$\sum a_n$ converges conditionally

Question

If we assume that $\sum a_n$ converges conditionally then How can we comment that $\sum a_{2n} $ does not converges, While it does when $\sum a_n$ converges absolutely ?

Answer 1

For a counter-example (provided the sequence conditionally converges)... think of your favorite conditionally convergent sequence, the alternating harmonic series.

If you'd rather not have to show that the series containing only the positive terms of the alternating harmonic series diverges, you could use something more fun like the following:

$$ \frac{1}{1} - \frac{1}{1} + \frac{1}{2} - \frac{1}{2} + \frac{1}{3} - \frac{1}{3} + \frac{1}{4} - \frac{1}{4} + \frac{1}{5}-\frac{1}{5}+...$$

If you only take every other term, you have the harmonic series (diverges). But if you take all the terms, then the series converges to zero (values in the sequence of partial sums are either $\frac{1}{n}$ or 0 depending on how many terms you've summed).

Answer 2

It may or may not converge. Two examples are $1 - \frac{1}{2} + \frac{1}{3} - \frac{1}{4} + \dots$ in which $\Sigma a_{2n}$ diverges, or $1 + 0 - \frac{1}{2} + 0 + \frac{1}{3} + 0 - \frac{1}{4}$, in which $\Sigma a_{2n}$ converges.

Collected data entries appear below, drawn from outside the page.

(** * Serial to TCP bridge (examples/serial_to_tcp_bridge.js)

    A shallow embedding of the bridge script and the properties of its
    event handlers.  The script is a set of callbacks over three shared
    objects: the serial port, the TCP server and the [Set] of client
    sockets.  Each callback is embedded as a computation in a small monad
    that threads the program state, records every call into the runtime
    in a trace, and models JavaScript's [throw] / [try-catch] and
    [process.exit]. *)

From Stdlib Require Import ZArith Ascii String List.
From Stdlib.Strings Require Byte.
From stdpp Require Import base tactics decidable option list strings numbers
  functions pretty.

Open Scope string_scope.
Open Scope Z_scope.

(** ** JavaScript values used by the script *)

Module JS.

(** The two kinds of value the argument handling manipulates:
    strings, and [undefined] (an array read out of range). *)
Inductive value :=
| undefined
| str (s : string).

(** ToBoolean: [undefined] and the empty string are falsy. *)
Definition truthy (v : value) : bool :=
  match v with
  | undefined => false
  | str s => negb (String.eqb s "")
  end.

(** ToString, as applied by template literals and by [parseInt]. *)
Definition to_string (v : value) : string :=
  match v with
  | undefined => "undefined"
  | str s => s
  end.

(** [Array.prototype.indexOf]: index of the first element strictly equal
    to [x], or [-1]. *)
Fixpoint indexOf_from (l : list string) (x : string) (i : Z) : Z :=
  match l with
  | [] => -1
  | y :: l' => if decide (y = x) then i else indexOf_from l' x (i + 1)
  end.

Definition indexOf (l : list string) (x : string) : Z := indexOf_from l x 0.

(** [l[i]]: reading an array of strings at an integer index. *)
Definition get (l : list string) (i : Z) : value :=
  if decide (0 <= i) then
    match l !! Z.to_nat i with
    | Some s => str s
    | None => undefined
    end
  else undefined.

(** *** Numbers

    The numbers of the script are the results of [parseInt]: NaN, written
    [None], and the doubles that are integers or infinite, written
    [Some z], where [2^1024] and [-2^1024] stand for +Infinity and
    -Infinity (the two values that rounding to a double treats as the
    neighbours of the largest finite doubles). *)

Definition infinity : Z := 2 ^ 1024.

(** The Number value for an integer: the nearest double, ties to the even
    significand, the infinite one from [2^1024] on. *)
Definition round_double (x : Z) : Z :=
  let m := Z.abs x in
  if m <? 2 ^ 53 then x else
  let e := Z.log2 m - 52 in
  let q := m / 2 ^ e in
  let r := m mod 2 ^ e in
  let half := 2 ^ (e - 1) in
  let q' := if (half <? r) || ((r =? half) && Z.odd q) then q + 1 else q in
  Z.sgn x * Z.min (q' * 2 ^ e) infinity.

(** *** [parseInt(string)] without a radix argument

    Strings are sequences of UTF-8 bytes.  The result is NaN when no digit
    is read, and else the Number value for the integer that the digits
    denote. *)

Definition code (c : ascii) : Z := Z.of_N (N_of_ascii c).

(** One-byte white space and line terminators: TAB, LF, VT, FF, CR, SP. *)
Definition ws1 (c : ascii) : bool :=
  let n := code c in ((9 <=? n) && (n <=? 13)) || (n =? 32).

(** U+00A0, encoded on two bytes. *)
Definition ws2 (c1 c2 : ascii) : bool := (code c1 =? 194) && (code c2 =? 160).

(** The three-byte ones: U+1680, U+2000..U+200A, U+2028, U+2029, U+202F,
    U+205F, U+3000 and U+FEFF. *)
Definition ws3 (c1 c2 c3 : ascii) : bool :=
  let a := code c1 in let b := code c2 in let c := code c3 in
  ((a =? 225) && (b =? 154) && (c =? 128))
  || ((a =? 226) && (b =? 128) &&
        (((128 <=? c) && (c <=? 138)) || (c =? 168) || (c =? 169) || (c =? 175)))
  || ((a =? 226) && (b =? 129) && (c =? 159))
  || ((a =? 227) && (b =? 128) && (c =? 128))
  || ((a =? 239) && (b =? 187) && (c =? 191)).

Fixpoint trimStart (s : string) : string :=
  match s with
  | EmptyString => s
  | String c1 s1 =>
      if ws1 c1 then trimStart s1 else
      match s1 with
      | EmptyString => s
      | String c2 s2 =>
          if ws2 c1 c2 then trimStart s2 else
          match s2 with
          | EmptyString => s
          | String c3 s3 => if ws3 c1 c2 c3 then trimStart s3 else s
          end
      end
  end.

Definition digit_value (radix : Z) (c : ascii) : option Z :=
  let n := code c in
  let v :=
    if (48 <=? n) && (n <=? 57) then Some (n - 48)
    else if (97 <=? n) && (n <=? 122) then Some (n - 87)
    else if (65 <=? n) && (n <=? 90) then Some (n - 55)
    else None in
  match v with
  | Some d => if d <? radix then Some d else None
  | None => None
  end.

(** The longest prefix of digits; [acc] is [None] until a digit is read. *)
Fixpoint parse_digits (radix : Z) (s : string) (acc : option Z) : option Z :=
  match s with
  | EmptyString => acc
  | String c s' =>
      match digit_value radix c with
      | Some d =>
          parse_digits radix s'
            (Some (match acc with Some a => a * radix + d | None => d end))
      | None => acc
      end
  end.

Definition strip_sign (s : string) : Z * string :=
  match s with
  | String "-" s' => (-1, s')
  | String "+" s' => (1, s')
  | _ => (1, s)
  end.

Definition strip_hex_prefix (s : string) : Z * string :=
  match s with
  | String "0" (String "x" s') => (16, s')
  | String "0" (String "X" s') => (16, s')
  | _ => (10, s)
  end.

Definition parseInt (v : value) : option Z :=
  let '(sign, s1) := strip_sign (trimStart (to_string v)) in
  let '(radix, s2) := strip_hex_prefix s1 in
  match parse_digits radix s2 None with
  | Some n => Some (round_double (sign * n))
  | None => None
  end.

(** *** Number to string, for template literals

    An integer below 2^53 is printed with all its digits.  A larger
    double is printed with the fewest significant digits that read back
    as the same double, nearest to it, followed by zeros up to 21 digits
    and in exponent notation beyond. *)

(** The number of decimal digits of a positive integer. *)
Definition digits (m : Z) : Z := Z.of_nat (String.length (pretty m)).

(** The integer with at most [k] significant digits, if any, that reads
    back as the double [x]. *)
Definition shortest_at (x k : Z) : option Z :=
  let p := digits x - k in
  if p <? 0 then Some x else
  let lo := x / 10 ^ p * 10 ^ p in
  let hi := lo + 10 ^ p in
  let lo_ok := round_double lo =? x in
  let hi_ok := round_double hi =? x in
  if lo_ok && hi_ok then
    if x - lo <? hi - x then Some lo
    else if hi - x <? x - lo then Some hi
    else if Z.even (lo / 10 ^ p) then Some lo else Some hi
  else if lo_ok then Some lo
  else if hi_ok then Some hi
  else None.

Fixpoint shortest_from (x k : Z) (fuel : nat) : Z :=
  match fuel with
  | O => x
  | S fuel' =>
      match shortest_at x k with
      | Some c => c
      | None => shortest_from x (k + 1) fuel'
      end
  end.

(** Seventeen significant digits tell any two doubles apart. *)
Definition shortest (x : Z) : Z := shortest_from x 1 17.

Fixpoint drop_trailing_zeros (s : string) : string :=
  match s with
  | EmptyString => EmptyString
  | String c t =>
      match drop_trailing_zeros t with
      | EmptyString => if (code c =? 48) then EmptyString else String c EmptyString
      | t' => String c t'
      end
  end.

(** [d.ddde+n] *)
Definition exponent_notation (c : Z) : string :=
  match drop_trailing_zeros (pretty c) with
  | EmptyString => EmptyString
  | String d EmptyString => String d ("e+" +:+ pretty (digits c - 1))
  | String d rest => String d ("." +:+ rest +:+ "e+" +:+ pretty (digits c - 1))
  end.

Definition number_to_string (n : option Z) : string :=
  match n with
  | None => "NaN"
  | Some z0 =>
      let z := round_double z0 in
      let m := Z.abs z in
      if m <? 2 ^ 53 then pretty z
      else
        (if z <? 0 then "-" else "") +:+
        (if m =? infinity then "Infinity"
         else let c := shortest m in
              if digits c <=? 21 then pretty c else exponent_notation c)
  end.

End JS.

Import JS.

(** ** Startup configuration (lines 19-38) *)

Section Config.

(** [const args = process.argv.slice(2)] *)
Variable args : list string.

Definition getArg (flag : string) (defaultValue : value) : value :=
  let index := indexOf args flag in
  if negb (index =? -1) && truthy (get args (index + 1))
  then get args (index + 1)
  else defaultValue.

Definition serialPort : value := getArg "--serial-port" (str "/dev/ttyUSB0").
Definition tcpHost : value := getArg "--tcp-host" (str "0.0.0.0").
Definition tcpPort : option Z := parseInt (getArg "--tcp-port" (str "5000")).

(** The options object given to [new SerialPort]. *)
Record SerialPortOptions := {
  path : value;
  baudRate : Z;
  autoOpen : bool;
}.

Definition serialPortOptions : SerialPortOptions :=
  {| path := serialPort; baudRate := 115200; autoOpen := false |}.

End Config.

(** ** Runtime objects *)

(** A socket object is identified by its handle. *)
Definition sock := positive.

(** A chunk of bytes (a Node.js [Buffer]). *)
Definition Buffer := list Byte.byte.

Record Error := { message : string }.

(** What the script reads from a [net.Socket], and how the runtime answers
    its calls: [write_throws] and [destroy_throws] say whether a call of
    [write] or [destroy] on the socket throws, and with which error. *)
Record Socket := {
  remoteAddress : option string;
  remotePort : option N;
  destroyed : bool;
  write_throws : option Error;
  destroy_throws : option Error;
}.

Definition mark_destroyed (s : Socket) : Socket :=
  {| remoteAddress := remoteAddress s;
     remotePort := remotePort s;
     destroyed := true;
     write_throws := write_throws s;
     destroy_throws := destroy_throws s |}.

(** Calls into the runtime, in the order the script makes them. *)
Inductive effect :=
| ConsoleLog (msg : string)
| ConsoleError (msg : string)
| ConsoleWarn (msg : string)
| SocketWrite (s : sock) (data : Buffer)
| SocketWriteThrew (s : sock) (data : Buffer) (e : Error)
| SocketDestroy (s : sock)
| SocketDestroyThrew (s : sock) (e : Error)
| SerialOpen (options : SerialPortOptions)
| SerialWrite (data : Buffer)
| SerialClose
| ServerListen (port : option Z) (host : value)
| ServerClose
| ProcessExit (code : Z).

(** The state shared by the callbacks.  [tcpClients] is the [Set] of
    sockets, kept in insertion order (the order a [Set] is iterated in);
    [listeners] holds, for a socket whose handlers were registered on
    connection, the [clientAddr] their closures captured. *)
Record State := {
  tcpClients : list sock;
  sockets : sock -> Socket;
  listeners : sock -> option string;
  isOpen : bool;
  trace : list effect;
}.

Definition set_tcpClients (l : list sock) (st : State) : State :=
  {| tcpClients := l; sockets := sockets st; listeners := listeners st;
     isOpen := isOpen st; trace := trace st |}.

Definition set_sockets (f : sock -> Socket) (st : State) : State :=
  {| tcpClients := tcpClients st; sockets := f; listeners := listeners st;
     isOpen := isOpen st; trace := trace st |}.

Definition set_listeners (f : sock -> option string) (st : State) : State :=
  {| tcpClients := tcpClients st; sockets := sockets st; listeners := f;
     isOpen := isOpen st; trace := trace st |}.

Definition set_isOpen (b : bool) (st : State) : State :=
  {| tcpClients := tcpClients st; sockets := sockets st;
     listeners := listeners st; isOpen := b; trace := trace st |}.

Definition add_trace (t : list effect) (st : State) : State :=
  {| tcpClients := tcpClients st; sockets := sockets st;
     listeners := listeners st; isOpen := isOpen st;
     trace := (trace st ++ t)%list |}.

(** ** The callback monad *)

(** A statement completes normally, throws, or ends the process. *)
Inductive outcome (A : Type) :=
| Normal (a : A)
| Throw (e : Error)
| Exit (code : Z).

Arguments Normal {A} a.
Arguments Throw {A} e.
Arguments Exit {A} code.

Definition M (A : Type) : Type := State -> outcome A * State.

#[global] Instance M_ret : MRet M := fun A a st => (Normal a, st).

#[global] Instance M_bind : MBind M := fun A B f m st =>
  match m st with
  | (Normal a, st') => f a st'
  | (Throw e, st') => (Throw e, st')
  | (Exit c, st') => (Exit c, st')
  end.
(** The command of the group whose first word is [argv[start]], as the
    parser should leave it. *)
Definition expected_cmd (start : nat) (g : group) : Cmd :=
  mkCmd (Some (start + length (g_flags g))%nat) (flagged FlagF g) (flagged FlagC g) 0.

Fixpoint expected_cmds (start : nat) (gs : list group) : list Cmd :=
  match gs with
  | [] => []
  | g :: gs' =>
      expected_cmd start g :: expected_cmds (start + length (render_group g) + 1) gs'
  end.

(** The words of the groups in memory, a null pointer in the place of each
    separator. *)
Fixpoint render_mem (gs : list group) : memory :=
  match gs with
  | [] => []
  | g :: gs' =>
      match gs' with
      | [] => map Some (render_group g)
      | _ :: _ => map Some (render_group g) ++ None :: render_mem gs'
      end
  end.

(** What [execvp] reads from a pointer into [argv]: the words up to the
    first null pointer ([argv[argc]] is one). *)
Fixpoint until_null (mem : memory) : list string :=
  match mem with
  | Some w :: rest => w :: until_null rest
  | _ => []
  end.

(** The argument vector line 114 hands to [execvp] for the command [c]. *)
Definition exec_vector (mem : memory) (c : Cmd) : option (list string) :=
  option_map (fun a => until_null (skipn a mem)) (args c).

(** The commands and the options a parse yields, the memory left aside. *)
Definition parsed_cmds (r : parsed (list Cmd * Opts * memory)) : parsed (list Cmd * Opts) :=
  match r with
  | Parsed (cmds, opts, _) => Parsed (cmds, opts)
  | Die c => Die c
  | Fault => Fault
  | OutOfFuel => OutOfFuel
  end.

(** The option characters of the option string ["+acf"]. *)
Definition known_flag (c : ascii) : bool :=
  (Ascii.eqb c "a" || Ascii.eqb c "c" || Ascii.eqb c "f")%bool.
(** Two watched commands A (index 0, process 10) and B (index 1, process
    11); B exits 3 first, then A exits 2. *)
Definition two_cmds : list Cmd :=
  [mkCmd (Some 1%nat) true false 10; mkCmd (Some 3%nat) true false 11].
Definition exit_with (p code : Z) : wait_ret := mkWait p (Z.shiftl code 8) 0.
Definition b_then_a : list tick := [quiet (exit_with 11 3); quiet (exit_with 10 2)].


(** A command line with a configuring, a watched and an unwatched command,
    and a world in which all of them run: [setup] is process 100, [server]
    101 and [worker] 102. *)
Definition demo_argv : list string :=
  ["smell-baron"; "-c"; "setup"; "---"; "-f"; "server"; "---"; "worker"]%string.

Definition no_more_children : wait_ret := mkWait (-1) 0 ECHILD.

Definition demo_world : world :=
  mkWorld 1 (fun _ => false) [100; 101; 102]
    [exit_with 100 0; no_more_children]
    false
    [quiet (exit_with 101 2)]
    [DrainWait (mkWait 102 15 0); DrainWait no_more_children].

(** The same world with a termination signal during the configure phase. *)
Definition signalled_world : world :=
  mkWorld 1 (fun _ => false) [100; 101; 102]
    [exit_with 100 0; no_more_children]
    true
    [quiet (exit_with 101 2)]
    [DrainWait (mkWait 102 15 0); DrainWait no_more_children].


(** The supervisor as process 1, told to signal every process. *)
Definition init_argv : list string := ["smell-baron"; "-a"; "server"]%string.

Definition init_world : world :=
  mkWorld 1 (fun _ => false) [100] [] false
    [quiet (exit_with 100 0)] [DrainWait no_more_children].

(** The groups of [demo_argv]. *)
Definition demo_groups : list group :=
  [mkGroup [[FlagC]] ["setup"%string]; mkGroup [[FlagF]] ["server"%string];
   mkGroup [] ["worker"%string]].
(** * Properties of the watched-exit loop *)

Section ExitCode.

Variable cmds : list Cmd.







Lemma record_status_cmds_left i st ls :
  cmds_left (record_status i st ls) = cmds_left ls.
Proof.
  unfold record_status.
  destruct (WIFEXITED st); [|reflexivity].
  destruct (_ && _); reflexivity.
Qed.



Lemma scan_watch_unwatched ws : forall i r ls,
  existsb (fun w => pid_of cmds w =? w_ret r) ws = false ->
  scan_watch cmds (w_ret r) (w_status r) i ws ls = (ls, false).
Proof.
  induction ws as [|w ws IH]; intros i r ls H; simpl in *; [reflexivity|].
  apply orb_false_iff in H as [H1 H2]. rewrite H1. now apply IH.
Qed.

Lemma scan_watch_watched ws : forall i r ls,
  existsb (fun w => pid_of cmds w =? w_ret r) ws = true ->
  cmds_left (fst (scan_watch cmds (w_ret r) (w_status r) i ws ls)) = cmds_left ls - 1 /\
  snd (scan_watch cmds (w_ret r) (w_status r) i ws ls) = (cmds_left ls - 1 =? 0).
Proof.
  induction ws as [|w ws IH]; intros i r ls H; simpl in *; [discriminate|].
  destruct (pid_of cmds w =? w_ret r); simpl in *.
  - now rewrite record_status_cmds_left.
  - now apply IH.
Qed.

Lemma launched_not_reaped ws r :
  launched cmds ws -> reaped r = false ->
  existsb (fun w => pid_of cmds w =? w_ret r) ws = false.
Proof.
  unfold reaped; intros HL Hr.
  apply negb_false_iff, Z.eqb_eq in Hr.
  induction HL as [|w ws Hw _ IH]; simpl; [reflexivity|].
  rewrite IH, orb_false_r. apply Z.eqb_neq. congruence.
Qed.

Section Loop.

Variable watch_cmds : list nat.
Hypothesis n_watch_cmds_int : Z.of_nat (length watch_cmds) <= INT_MAX.
Hypothesis all_launched : launched cmds watch_cmds.





End Loop.

Lemma watched_exits_cons ws r rs :
  watched_exits cmds ws (r :: rs) =
  ((if is_watched cmds ws r then 1 else 0) + watched_exits cmds ws rs)%nat.
Proof.
  unfold watched_exits; simpl. destruct (is_watched cmds ws r); reflexivity.
Qed.

Lemma watched_exits_app ws rs rs' :
  watched_exits cmds ws (rs ++ rs') =
  (watched_exits cmds ws rs + watched_exits cmds ws rs')%nat.
Proof.
  unfold watched_exits. now rewrite filter_app, length_app.
Qed.


(** As long as the countdown does not reach zero, the loop reads on. *)
Lemma supervise_quiet ws pre : forall ls seen rest,
  cmds_left ls <= 0 \/ Z.of_nat (watched_exits cmds ws pre) < cmds_left ls ->
  supervise cmds ws ls true seen (map quiet pre ++ rest) =
  supervise cmds ws (run_scans cmds ws ls pre) true (seen ++ pre) rest
  /\ cmds_left (run_scans cmds ws ls pre) = cmds_left ls - Z.of_nat (watched_exits cmds ws pre).
Proof.
  induction pre as [|r pre IH]; intros ls seen rest H.
  - simpl. rewrite app_nil_r. split; [reflexivity | unfold watched_exits; simpl; lia].
  - rewrite watched_exits_cons in *.
    replace (seen ++ r :: pre) with ((seen ++ [r]) ++ pre) by now rewrite <- app_assoc.
    cbn [map app supervise negb quiet run_scans fold_left].
    fold (run_scans cmds ws (fst (scan_watch cmds (w_ret r) (w_status r) 0 ws ls)) pre).
    unfold is_watched in *.
    destruct (existsb (fun w => pid_of cmds w =? w_ret r) ws) eqn:Ew.
    + destruct (scan_watch_watched ws 0 r ls Ew) as [Hl Hd].
      destruct (scan_watch cmds (w_ret r) (w_status r) 0 ws ls) as [ls' done].
      simpl in Hl, Hd |- *.
      assert (done = false) as -> by (subst done; apply Z.eqb_neq; lia).
      destruct (IH ls' (seen ++ [r]) rest) as [IH1 IH2]; [lia|].
      split; [exact IH1 | lia].
    + rewrite (scan_watch_unwatched ws 0 r ls Ew). simpl.
      destruct (IH ls (seen ++ [r]) rest) as [IH1 IH2]; [lia|].
      split; [exact IH1 | lia].
Qed.

End ExitCode.




(** What the loop read is what [ret_seen] and [ret_rest] say. *)
Lemma supervise_reads cmds ws ticks : forall ls running seen ret,
  supervise cmds ws ls running seen ticks = Some ret ->
  exists rs, ret_seen ret = seen ++ rs /\
    match ret_path ret with
    | AllExited => running = true /\ ticks = map quiet rs ++ ret_rest ret
    | StoppedBeforeWait =>
        (running = false /\ rs = [] /\ ret_rest ret = ticks) \/
        (running = true /\ ticks = map quiet rs ++ Interrupted :: ret_rest ret)
    | StoppedAfterWait =>
        running = true /\ exists r, ticks = map quiet rs ++ Waited r true :: ret_rest ret
    end.
Proof.
  induction ticks as [|t ticks IH]; intros ls running seen ret H;
    destruct running; simpl in H; try discriminate;
    try (injection H as <-; exists []; rewrite app_nil_r; simpl; now auto).
  destruct t as [|r sig].
  - injection H as <-; exists []; rewrite app_nil_r; simpl; now auto.
  - destruct sig.
    + injection H as <-; exists []; rewrite app_nil_r; simpl. eauto.
    + destruct (scan_watch cmds (w_ret r) (w_status r) 0 ws ls) as [ls' done].
      destruct done.
      * injection H as <-; exists [r]; simpl; now auto.
      * apply IH in H as (rs & Hs & Hp). exists (r :: rs).
        rewrite Hs, <- app_assoc. split; [reflexivity|].
        destruct (ret_path ret); simpl.
        -- destruct Hp as [_ ->]; now auto.
        -- destruct Hp as [(? & _)|[_ ->]]; [discriminate | now auto].
        -- destruct Hp as [_ (r' & ->)]; eauto.
Qed.



(** C2, refuted: the first watched command to report a nonzero exit does
    not keep the recorded exit code; B reports 3 first, A (lower index)
    reports 2 later, and the loop returns 2. *)
Lemma first_reporter_is_overridden :
  ~ (forall cmds watch_cmds ticks ret,
       Z.of_nat (length watch_cmds) <= INT_MAX ->
       launched cmds watch_cmds ->
       wait_for_requested_commands_to_exit cmds watch_cmds true ticks = Some ret ->
       ret_code ret = first_reported cmds watch_cmds (ret_seen ret)).
Proof.
  intros H.
  specialize (H two_cmds [0; 1]%nat b_then_a
                (mkReturn 2 AllExited [exit_with 11 3; exit_with 10 2] [])).
  assert (Hint : Z.of_nat (length [0; 1]%nat) <= INT_MAX) by (vm_compute; discriminate).
  assert (Hl : launched two_cmds [0; 1]%nat)
    by (repeat constructor; vm_compute; discriminate).
  specialize (H Hint Hl eq_refl). vm_compute in H. discriminate H.
Qed.

Lemma scan_watch_index cmds ws : forall i r ls j,
  watch_index cmds ws (w_ret r) i = Some j ->
  fst (scan_watch cmds (w_ret r) (w_status r) i ws ls) =
  let ls1 := record_status j (w_status r) ls in
  mkLoop (cmds_left ls1 - 1) (error_code ls1) (error_code_idx ls1).
Proof.
  induction ws as [|w ws IH]; intros i r ls j H; simpl in *; [discriminate|].
  destruct (pid_of cmds w =? w_ret r).
  - now injection H as <-.
  - now apply IH.
Qed.

(** C2, amended: a nonzero normal exit reported by the watched command of
    index [j] replaces the recorded exit code exactly when [j] is lower than
    the index that supplied the recorded code ([INT_MAX] while none is
    recorded, so the first report is always taken); a later report from a
    higher index never overrides it, one from a lower index always does. *)
Theorem lower_index_overrides_recorded_code cmds watch_cmds r j ls :
  watch_index cmds watch_cmds (w_ret r) 0 = Some j ->
  WIFEXITED (w_status r) = true ->
  WEXITSTATUS (w_status r) <> 0 ->
  (j < error_code_idx ls ->
     error_code (fst (scan_watch cmds (w_ret r) (w_status r) 0 watch_cmds ls))
       = WEXITSTATUS (w_status r) /\
     error_code_idx (fst (scan_watch cmds (w_ret r) (w_status r) 0 watch_cmds ls)) = j) /\
  (error_code_idx ls <= j ->
     error_code (fst (scan_watch cmds (w_ret r) (w_status r) 0 watch_cmds ls))
       = error_code ls /\
     error_code_idx (fst (scan_watch cmds (w_ret r) (w_status r) 0 watch_cmds ls))
       = error_code_idx ls).
Proof.
  intros Hj Hex Hnz.
  rewrite (scan_watch_index cmds watch_cmds 0 r ls j Hj). simpl.
  unfold record_status. rewrite Hex.
  apply Z.eqb_neq in Hnz. rewrite Hnz. simpl.
  split; intros H.
  - apply Z.ltb_lt in H. rewrite H. simpl. now split.
  - assert (E : (j <? error_code_idx ls) = false) by (apply Z.ltb_ge; lia).
    rewrite E. now split.
Qed.

Lemma lower_index_overrides_recorded_code_witness :
  (0 < 1 ->
     error_code (fst (scan_watch two_cmds 10 512 0 [0; 1]%nat (mkLoop 1 3 1))) = 2 /\
     error_code_idx (fst (scan_watch two_cmds 10 512 0 [0; 1]%nat (mkLoop 1 3 1))) = 0) /\
  (1 <= 0 ->
     error_code (fst (scan_watch two_cmds 10 512 0 [0; 1]%nat (mkLoop 1 3 1))) = 3 /\
     error_code_idx (fst (scan_watch two_cmds 10 512 0 [0; 1]%nat (mkLoop 1 3 1))) = 1).
Proof.
  apply (lower_index_overrides_recorded_code two_cmds [0; 1]%nat
           (exit_with 10 2) 0 (mkLoop 1 3 1)).
  - reflexivity.
  - reflexivity.
  - vm_compute; discriminate.
Defined.








(** With no watched command at all the countdown starts at zero and is
    never decremented: as long as [running] stays true the loop keeps
    waiting, whatever exits it reaps. *)
Theorem empty_watch_set_never_returns cmds rs :
  wait_for_requested_commands_to_exit cmds [] true (map quiet rs) = None.
Proof.
  unfold wait_for_requested_commands_to_exit.
  destruct (supervise_quiet cmds [] rs (mkLoop (Z.of_nat (length (@nil nat))) 0 INT_MAX)
              [] []) as [Hq _].
  { left. simpl. lia. }
  rewrite app_nil_r in Hq. rewrite Hq. reflexivity.
Qed.

(** * The watched commands (lines 267-290 of [main]) *)

Lemma count_watch_filter cmds : forall n,
  count_watch cmds n = n + Z.of_nat (length (filter watch cmds)).
Proof.
  induction cmds as [|c cs IH]; intros n; simpl; [lia|].
  rewrite IH. destruct (watch c); simpl length; lia.
Qed.

Lemma no_watch_flag cmds :
  existsb watch cmds = false <-> filter watch cmds = [].
Proof.
  induction cmds as [|c cs IH]; simpl; [tauto|].
  destruct (watch c); simpl; [split; discriminate | exact IH].
Qed.

Lemma fill_watch_cmds_filter cmds : forall i,
  fill_watch_cmds cmds i =
  filter (fun j => watch (nth (j - i) cmds zero_cmd)) (seq i (length cmds)).
Proof.
  induction cmds as [|c cs IH]; intros i; [reflexivity|].
  cbn [fill_watch_cmds length seq filter].
  rewrite Nat.sub_diag. change (nth 0 (c :: cs) zero_cmd) with c.
  assert (E : filter (fun j => watch (nth (j - i) (c :: cs) zero_cmd)) (seq (S i) (length cs))
              = filter (fun j => watch (nth (j - S i) cs zero_cmd)) (seq (S i) (length cs))).
  { apply filter_ext_in. intros j Hj. apply in_seq in Hj.
    replace (j - i)%nat with (S (j - S i)) by lia. reflexivity. }
  rewrite E, <- IH. destruct (watch c); reflexivity.
Qed.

In the absolute convergence case, it's straightforward to see that $\Sigma a_{2n}$ converges absolutely if $\Sigma a_n$ does. One method of proof is the observation that a sequence converges absolutely if and only if the partial sums $\Sigma_{n=1}^k |a_n|$ are bounded above. Any upper bound for $\Sigma_{n=1}^k |a_n|$ is then an upper bound for $\Sigma_{n=1}^k |a_{2n}|$. This similarly shows that you can take any subsequence, not just the even terms.

An intuitive justification for the conditionally convergent case is that conditionally convergent series can have their convergence behavior altered by rearranging terms. Discarding the odd terms entirely is considerably more drastic, so there is no reason to believe that convergence will be preserved.